* [ACTIVITY]: Using the data beneath this instruction, retype only the lines from the one that contains "Lemma isString_true v" down to the one that contains "(** ** WorksheetConfig: validation", both included, exactly as they appear.

⟨

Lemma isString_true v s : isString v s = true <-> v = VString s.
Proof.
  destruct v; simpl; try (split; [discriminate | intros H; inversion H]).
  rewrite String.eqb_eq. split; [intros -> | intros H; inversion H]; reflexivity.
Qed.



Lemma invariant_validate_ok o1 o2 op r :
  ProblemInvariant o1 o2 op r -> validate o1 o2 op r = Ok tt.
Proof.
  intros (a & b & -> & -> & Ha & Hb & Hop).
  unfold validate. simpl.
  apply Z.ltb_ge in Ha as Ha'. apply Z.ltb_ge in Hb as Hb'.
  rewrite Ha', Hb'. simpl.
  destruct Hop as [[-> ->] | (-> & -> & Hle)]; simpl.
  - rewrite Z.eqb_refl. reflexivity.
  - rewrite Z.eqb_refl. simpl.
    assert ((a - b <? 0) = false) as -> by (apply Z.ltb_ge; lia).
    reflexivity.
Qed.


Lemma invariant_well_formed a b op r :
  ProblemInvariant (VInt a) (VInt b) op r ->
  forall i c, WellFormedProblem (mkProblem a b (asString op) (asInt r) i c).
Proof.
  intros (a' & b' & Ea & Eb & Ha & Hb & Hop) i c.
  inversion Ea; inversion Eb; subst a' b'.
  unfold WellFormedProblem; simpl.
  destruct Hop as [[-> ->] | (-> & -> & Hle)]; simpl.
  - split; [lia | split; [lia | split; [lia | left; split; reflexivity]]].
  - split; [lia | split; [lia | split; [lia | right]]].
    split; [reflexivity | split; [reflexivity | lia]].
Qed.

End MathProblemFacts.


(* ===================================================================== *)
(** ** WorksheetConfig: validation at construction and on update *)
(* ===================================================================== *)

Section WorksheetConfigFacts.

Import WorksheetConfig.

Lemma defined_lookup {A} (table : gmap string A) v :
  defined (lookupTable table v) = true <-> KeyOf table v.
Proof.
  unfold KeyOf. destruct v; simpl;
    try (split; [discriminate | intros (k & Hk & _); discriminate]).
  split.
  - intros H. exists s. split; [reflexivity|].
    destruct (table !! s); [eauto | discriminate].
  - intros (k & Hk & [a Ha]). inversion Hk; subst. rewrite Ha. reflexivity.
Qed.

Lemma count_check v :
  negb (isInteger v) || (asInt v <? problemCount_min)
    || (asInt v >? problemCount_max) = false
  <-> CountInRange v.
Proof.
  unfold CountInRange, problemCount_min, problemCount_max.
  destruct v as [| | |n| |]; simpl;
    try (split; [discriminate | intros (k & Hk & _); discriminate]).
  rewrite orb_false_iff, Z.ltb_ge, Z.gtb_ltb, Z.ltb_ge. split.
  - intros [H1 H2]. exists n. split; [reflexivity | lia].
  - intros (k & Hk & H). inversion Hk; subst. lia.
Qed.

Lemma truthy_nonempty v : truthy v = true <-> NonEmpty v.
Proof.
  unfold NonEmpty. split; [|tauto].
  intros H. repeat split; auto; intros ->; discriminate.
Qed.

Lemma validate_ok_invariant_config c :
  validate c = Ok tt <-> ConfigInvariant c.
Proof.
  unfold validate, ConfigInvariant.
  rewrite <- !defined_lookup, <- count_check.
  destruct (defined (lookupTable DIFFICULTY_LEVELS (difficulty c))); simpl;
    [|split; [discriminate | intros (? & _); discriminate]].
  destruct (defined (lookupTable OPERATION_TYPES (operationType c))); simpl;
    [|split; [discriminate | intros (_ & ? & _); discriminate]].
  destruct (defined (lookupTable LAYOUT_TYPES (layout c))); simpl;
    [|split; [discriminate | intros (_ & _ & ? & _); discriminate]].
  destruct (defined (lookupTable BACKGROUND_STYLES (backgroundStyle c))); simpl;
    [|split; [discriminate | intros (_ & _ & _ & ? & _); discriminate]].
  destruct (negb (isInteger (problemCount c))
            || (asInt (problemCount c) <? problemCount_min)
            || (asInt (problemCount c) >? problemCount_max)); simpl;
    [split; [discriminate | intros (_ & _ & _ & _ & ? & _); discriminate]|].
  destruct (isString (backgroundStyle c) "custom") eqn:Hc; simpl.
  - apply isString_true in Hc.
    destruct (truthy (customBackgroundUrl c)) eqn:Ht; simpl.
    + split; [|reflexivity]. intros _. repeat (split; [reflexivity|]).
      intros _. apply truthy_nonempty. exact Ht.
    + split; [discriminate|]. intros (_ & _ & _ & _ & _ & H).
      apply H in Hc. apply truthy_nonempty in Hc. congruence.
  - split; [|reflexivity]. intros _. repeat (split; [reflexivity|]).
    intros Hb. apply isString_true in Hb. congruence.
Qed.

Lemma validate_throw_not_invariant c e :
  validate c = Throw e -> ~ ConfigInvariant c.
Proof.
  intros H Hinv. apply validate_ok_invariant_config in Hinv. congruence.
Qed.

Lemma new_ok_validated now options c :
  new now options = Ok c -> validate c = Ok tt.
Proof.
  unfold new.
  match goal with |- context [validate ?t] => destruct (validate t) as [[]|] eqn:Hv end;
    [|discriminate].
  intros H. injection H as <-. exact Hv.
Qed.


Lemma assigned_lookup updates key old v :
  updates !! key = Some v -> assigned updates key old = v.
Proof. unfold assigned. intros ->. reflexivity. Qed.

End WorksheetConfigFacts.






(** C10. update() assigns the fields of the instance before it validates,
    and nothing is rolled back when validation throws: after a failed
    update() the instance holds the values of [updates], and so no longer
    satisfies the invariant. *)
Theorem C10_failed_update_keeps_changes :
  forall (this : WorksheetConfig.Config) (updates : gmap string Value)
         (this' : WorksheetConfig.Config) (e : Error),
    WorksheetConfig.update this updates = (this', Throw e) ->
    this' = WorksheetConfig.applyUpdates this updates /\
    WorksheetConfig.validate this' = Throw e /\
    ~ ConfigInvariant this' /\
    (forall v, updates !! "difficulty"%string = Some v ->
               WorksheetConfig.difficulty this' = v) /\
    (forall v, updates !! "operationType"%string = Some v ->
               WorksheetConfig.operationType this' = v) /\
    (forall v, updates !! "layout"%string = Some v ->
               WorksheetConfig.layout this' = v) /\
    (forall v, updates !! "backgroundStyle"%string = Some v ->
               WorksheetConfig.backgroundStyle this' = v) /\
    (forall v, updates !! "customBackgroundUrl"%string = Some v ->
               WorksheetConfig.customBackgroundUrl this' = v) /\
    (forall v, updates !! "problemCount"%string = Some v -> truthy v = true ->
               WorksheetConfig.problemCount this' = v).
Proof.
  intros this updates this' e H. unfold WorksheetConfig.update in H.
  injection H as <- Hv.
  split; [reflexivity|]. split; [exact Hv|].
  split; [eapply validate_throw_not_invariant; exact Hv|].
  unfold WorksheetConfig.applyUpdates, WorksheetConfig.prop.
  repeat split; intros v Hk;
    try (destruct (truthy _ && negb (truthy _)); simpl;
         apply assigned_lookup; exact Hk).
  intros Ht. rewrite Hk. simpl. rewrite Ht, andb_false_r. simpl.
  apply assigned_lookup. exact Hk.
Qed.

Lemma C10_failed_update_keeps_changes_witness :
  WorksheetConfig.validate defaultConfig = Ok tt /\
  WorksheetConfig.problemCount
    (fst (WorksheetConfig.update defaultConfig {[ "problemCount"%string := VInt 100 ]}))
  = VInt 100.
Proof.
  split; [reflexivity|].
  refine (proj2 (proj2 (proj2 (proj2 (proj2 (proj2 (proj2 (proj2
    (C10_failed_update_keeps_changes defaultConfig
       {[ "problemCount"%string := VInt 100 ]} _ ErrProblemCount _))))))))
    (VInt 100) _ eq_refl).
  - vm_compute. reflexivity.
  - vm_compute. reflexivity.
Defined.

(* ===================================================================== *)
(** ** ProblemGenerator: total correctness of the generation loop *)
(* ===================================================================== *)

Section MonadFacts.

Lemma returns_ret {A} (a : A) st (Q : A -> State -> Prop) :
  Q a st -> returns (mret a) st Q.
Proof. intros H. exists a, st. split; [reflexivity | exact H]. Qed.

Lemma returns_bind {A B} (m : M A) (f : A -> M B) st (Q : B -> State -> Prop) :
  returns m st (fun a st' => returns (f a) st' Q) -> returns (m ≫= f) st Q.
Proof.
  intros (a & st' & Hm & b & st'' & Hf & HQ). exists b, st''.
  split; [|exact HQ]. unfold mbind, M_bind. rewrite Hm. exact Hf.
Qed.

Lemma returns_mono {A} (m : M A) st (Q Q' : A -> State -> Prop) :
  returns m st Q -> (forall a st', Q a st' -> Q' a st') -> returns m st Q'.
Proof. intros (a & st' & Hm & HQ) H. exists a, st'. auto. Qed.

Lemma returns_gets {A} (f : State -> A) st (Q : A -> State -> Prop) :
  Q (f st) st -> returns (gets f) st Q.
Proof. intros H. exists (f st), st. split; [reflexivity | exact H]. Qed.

⟩
⟨

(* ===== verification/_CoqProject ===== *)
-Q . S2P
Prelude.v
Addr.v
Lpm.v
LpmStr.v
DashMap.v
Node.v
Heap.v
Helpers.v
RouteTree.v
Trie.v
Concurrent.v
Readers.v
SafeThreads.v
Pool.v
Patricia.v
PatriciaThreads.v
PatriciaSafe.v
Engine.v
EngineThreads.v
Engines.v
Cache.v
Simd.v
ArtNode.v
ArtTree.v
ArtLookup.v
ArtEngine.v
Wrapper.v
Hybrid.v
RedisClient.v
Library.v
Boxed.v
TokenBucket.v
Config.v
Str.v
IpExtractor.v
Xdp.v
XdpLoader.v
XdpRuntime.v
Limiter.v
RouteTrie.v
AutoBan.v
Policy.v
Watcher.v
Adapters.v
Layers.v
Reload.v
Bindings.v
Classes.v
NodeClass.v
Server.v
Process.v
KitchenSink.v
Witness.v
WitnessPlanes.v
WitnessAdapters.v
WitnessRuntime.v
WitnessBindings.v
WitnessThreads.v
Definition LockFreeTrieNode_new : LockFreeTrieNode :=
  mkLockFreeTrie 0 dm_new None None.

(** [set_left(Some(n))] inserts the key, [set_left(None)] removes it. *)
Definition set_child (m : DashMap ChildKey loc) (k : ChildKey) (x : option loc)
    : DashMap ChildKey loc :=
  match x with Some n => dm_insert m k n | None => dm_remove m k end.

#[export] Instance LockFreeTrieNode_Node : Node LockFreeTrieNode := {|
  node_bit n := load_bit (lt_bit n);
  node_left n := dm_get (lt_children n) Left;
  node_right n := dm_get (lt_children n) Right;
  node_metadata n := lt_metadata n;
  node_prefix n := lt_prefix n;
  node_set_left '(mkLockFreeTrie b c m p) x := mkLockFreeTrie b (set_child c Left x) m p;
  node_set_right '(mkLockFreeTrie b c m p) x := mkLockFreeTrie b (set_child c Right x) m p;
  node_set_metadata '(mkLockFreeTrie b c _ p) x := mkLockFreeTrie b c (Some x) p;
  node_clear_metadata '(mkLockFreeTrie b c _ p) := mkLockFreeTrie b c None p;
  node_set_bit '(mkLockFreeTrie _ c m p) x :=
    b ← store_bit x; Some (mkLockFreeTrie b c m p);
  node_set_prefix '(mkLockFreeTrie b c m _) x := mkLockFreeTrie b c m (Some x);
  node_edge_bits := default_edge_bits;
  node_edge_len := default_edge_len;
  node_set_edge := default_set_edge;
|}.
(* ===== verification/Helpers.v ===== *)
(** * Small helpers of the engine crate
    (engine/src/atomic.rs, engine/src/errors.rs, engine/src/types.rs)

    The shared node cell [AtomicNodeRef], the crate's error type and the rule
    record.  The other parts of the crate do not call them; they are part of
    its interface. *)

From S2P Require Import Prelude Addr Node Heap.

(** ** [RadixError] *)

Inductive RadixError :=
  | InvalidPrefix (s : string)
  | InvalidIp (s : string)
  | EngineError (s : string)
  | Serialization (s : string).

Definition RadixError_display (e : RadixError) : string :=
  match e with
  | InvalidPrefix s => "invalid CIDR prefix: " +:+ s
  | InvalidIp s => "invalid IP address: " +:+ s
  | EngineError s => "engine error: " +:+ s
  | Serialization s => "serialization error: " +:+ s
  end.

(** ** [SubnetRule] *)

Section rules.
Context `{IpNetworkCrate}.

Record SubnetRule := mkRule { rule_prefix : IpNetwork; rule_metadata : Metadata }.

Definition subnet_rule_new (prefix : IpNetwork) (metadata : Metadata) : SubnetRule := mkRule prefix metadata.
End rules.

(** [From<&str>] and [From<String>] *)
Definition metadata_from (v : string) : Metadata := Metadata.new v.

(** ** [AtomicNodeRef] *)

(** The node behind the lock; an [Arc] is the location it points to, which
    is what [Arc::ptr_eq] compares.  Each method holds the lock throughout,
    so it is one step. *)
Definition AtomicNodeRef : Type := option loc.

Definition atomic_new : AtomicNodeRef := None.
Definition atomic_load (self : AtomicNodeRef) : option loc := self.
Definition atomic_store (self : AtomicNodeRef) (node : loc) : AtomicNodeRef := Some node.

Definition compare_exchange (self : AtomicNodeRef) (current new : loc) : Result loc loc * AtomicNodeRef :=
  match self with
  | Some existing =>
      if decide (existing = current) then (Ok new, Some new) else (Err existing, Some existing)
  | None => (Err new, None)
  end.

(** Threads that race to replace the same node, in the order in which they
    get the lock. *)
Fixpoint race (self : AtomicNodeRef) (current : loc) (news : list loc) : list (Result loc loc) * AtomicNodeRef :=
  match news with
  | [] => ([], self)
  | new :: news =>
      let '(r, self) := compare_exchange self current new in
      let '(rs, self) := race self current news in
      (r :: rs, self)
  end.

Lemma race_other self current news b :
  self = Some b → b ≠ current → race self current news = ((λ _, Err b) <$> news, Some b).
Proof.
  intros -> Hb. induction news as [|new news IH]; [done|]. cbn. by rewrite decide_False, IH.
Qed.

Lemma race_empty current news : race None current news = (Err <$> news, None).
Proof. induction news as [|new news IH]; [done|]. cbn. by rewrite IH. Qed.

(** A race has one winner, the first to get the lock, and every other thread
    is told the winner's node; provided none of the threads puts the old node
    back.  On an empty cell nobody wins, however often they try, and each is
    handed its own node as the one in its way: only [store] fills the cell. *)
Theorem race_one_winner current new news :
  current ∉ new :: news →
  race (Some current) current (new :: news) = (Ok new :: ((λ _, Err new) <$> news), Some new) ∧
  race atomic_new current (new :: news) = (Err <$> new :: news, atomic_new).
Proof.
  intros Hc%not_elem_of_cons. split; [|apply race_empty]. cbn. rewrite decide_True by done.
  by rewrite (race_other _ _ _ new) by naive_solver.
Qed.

⟩
⟨

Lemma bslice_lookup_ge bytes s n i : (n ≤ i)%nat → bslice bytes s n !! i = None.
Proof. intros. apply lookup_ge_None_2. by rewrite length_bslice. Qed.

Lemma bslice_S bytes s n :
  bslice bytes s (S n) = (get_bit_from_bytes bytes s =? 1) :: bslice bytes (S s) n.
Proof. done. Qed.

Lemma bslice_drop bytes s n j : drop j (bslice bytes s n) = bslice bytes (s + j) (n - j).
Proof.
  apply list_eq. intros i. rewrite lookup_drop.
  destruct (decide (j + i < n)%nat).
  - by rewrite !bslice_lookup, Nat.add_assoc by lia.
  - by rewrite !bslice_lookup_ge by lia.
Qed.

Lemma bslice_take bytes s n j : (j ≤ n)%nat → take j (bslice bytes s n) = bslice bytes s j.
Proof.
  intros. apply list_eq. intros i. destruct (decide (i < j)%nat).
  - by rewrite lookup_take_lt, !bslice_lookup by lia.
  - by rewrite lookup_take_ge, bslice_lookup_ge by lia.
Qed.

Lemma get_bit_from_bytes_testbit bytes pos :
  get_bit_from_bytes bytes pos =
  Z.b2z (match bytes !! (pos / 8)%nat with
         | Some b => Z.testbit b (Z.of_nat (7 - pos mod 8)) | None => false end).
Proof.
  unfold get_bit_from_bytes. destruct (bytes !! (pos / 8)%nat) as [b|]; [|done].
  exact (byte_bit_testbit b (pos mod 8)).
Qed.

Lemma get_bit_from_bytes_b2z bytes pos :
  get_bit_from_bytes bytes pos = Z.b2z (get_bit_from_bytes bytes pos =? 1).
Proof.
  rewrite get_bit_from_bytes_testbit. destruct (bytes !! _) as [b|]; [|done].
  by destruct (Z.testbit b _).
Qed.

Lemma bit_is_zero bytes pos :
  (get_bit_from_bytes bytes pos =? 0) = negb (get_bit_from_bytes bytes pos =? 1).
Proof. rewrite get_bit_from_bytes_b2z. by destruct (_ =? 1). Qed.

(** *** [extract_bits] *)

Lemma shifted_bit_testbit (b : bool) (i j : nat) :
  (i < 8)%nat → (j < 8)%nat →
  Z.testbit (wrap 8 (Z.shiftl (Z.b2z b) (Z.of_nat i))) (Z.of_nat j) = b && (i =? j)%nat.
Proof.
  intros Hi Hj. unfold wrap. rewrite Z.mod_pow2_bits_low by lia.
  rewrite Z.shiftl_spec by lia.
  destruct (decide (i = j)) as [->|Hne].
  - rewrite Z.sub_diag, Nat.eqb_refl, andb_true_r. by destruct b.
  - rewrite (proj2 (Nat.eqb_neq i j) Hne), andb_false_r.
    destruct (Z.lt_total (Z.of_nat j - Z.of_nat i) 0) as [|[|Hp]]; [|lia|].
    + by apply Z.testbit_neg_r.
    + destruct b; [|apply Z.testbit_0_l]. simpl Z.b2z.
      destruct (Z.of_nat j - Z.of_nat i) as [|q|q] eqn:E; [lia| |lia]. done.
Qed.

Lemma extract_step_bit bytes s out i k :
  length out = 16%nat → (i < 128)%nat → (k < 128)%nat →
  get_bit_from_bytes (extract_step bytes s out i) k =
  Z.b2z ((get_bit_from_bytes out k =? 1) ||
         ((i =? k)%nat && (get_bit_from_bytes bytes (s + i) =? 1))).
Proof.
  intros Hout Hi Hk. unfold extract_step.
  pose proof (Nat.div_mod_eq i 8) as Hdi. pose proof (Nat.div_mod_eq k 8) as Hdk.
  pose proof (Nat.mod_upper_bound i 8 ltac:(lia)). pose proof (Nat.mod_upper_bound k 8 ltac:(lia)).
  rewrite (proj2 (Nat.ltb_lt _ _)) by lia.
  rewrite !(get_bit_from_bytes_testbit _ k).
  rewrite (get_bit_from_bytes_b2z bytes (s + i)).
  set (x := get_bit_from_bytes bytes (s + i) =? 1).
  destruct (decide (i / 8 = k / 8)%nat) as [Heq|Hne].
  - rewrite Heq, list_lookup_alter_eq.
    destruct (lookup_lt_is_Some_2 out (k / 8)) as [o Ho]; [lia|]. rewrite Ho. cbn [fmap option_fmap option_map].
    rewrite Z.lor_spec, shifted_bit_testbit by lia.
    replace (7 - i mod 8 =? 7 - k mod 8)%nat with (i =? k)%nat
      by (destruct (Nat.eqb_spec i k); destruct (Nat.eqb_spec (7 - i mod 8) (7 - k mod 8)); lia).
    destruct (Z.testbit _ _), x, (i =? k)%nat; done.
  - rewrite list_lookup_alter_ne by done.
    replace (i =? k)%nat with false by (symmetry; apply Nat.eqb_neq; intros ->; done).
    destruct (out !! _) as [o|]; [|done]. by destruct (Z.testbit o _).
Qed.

⟩

* [SOLUTION FOR THIS TASK]:
Lemma isString_true v s : isString v s = true <-> v = VString s.
Proof.
  destruct v; simpl; try (split; [discriminate | intros H; inversion H]).
  rewrite String.eqb_eq. split; [intros -> | intros H; inversion H]; reflexivity.
Qed.



Lemma invariant_validate_ok o1 o2 op r :
  ProblemInvariant o1 o2 op r -> validate o1 o2 op r = Ok tt.
Proof.
  intros (a & b & -> & -> & Ha & Hb & Hop).
  unfold validate. simpl.
  apply Z.ltb_ge in Ha as Ha'. apply Z.ltb_ge in Hb as Hb'.
  rewrite Ha', Hb'. simpl.
  destruct Hop as [[-> ->] | (-> & -> & Hle)]; simpl.
  - rewrite Z.eqb_refl. reflexivity.
  - rewrite Z.eqb_refl. simpl.
    assert ((a - b <? 0) = false) as -> by (apply Z.ltb_ge; lia).
    reflexivity.
Qed.


Lemma invariant_well_formed a b op r :
  ProblemInvariant (VInt a) (VInt b) op r ->
  forall i c, WellFormedProblem (mkProblem a b (asString op) (asInt r) i c).
Proof.
  intros (a' & b' & Ea & Eb & Ha & Hb & Hop) i c.
  inversion Ea; inversion Eb; subst a' b'.
  unfold WellFormedProblem; simpl.
  destruct Hop as [[-> ->] | (-> & -> & Hle)]; simpl.
  - split; [lia | split; [lia | split; [lia | left; split; reflexivity]]].
  - split; [lia | split; [lia | split; [lia | right]]].
    split; [reflexivity | split; [reflexivity | lia]].
Qed.

End MathProblemFacts.


(* ===================================================================== *)
(** ** WorksheetConfig: validation at construction and on update *)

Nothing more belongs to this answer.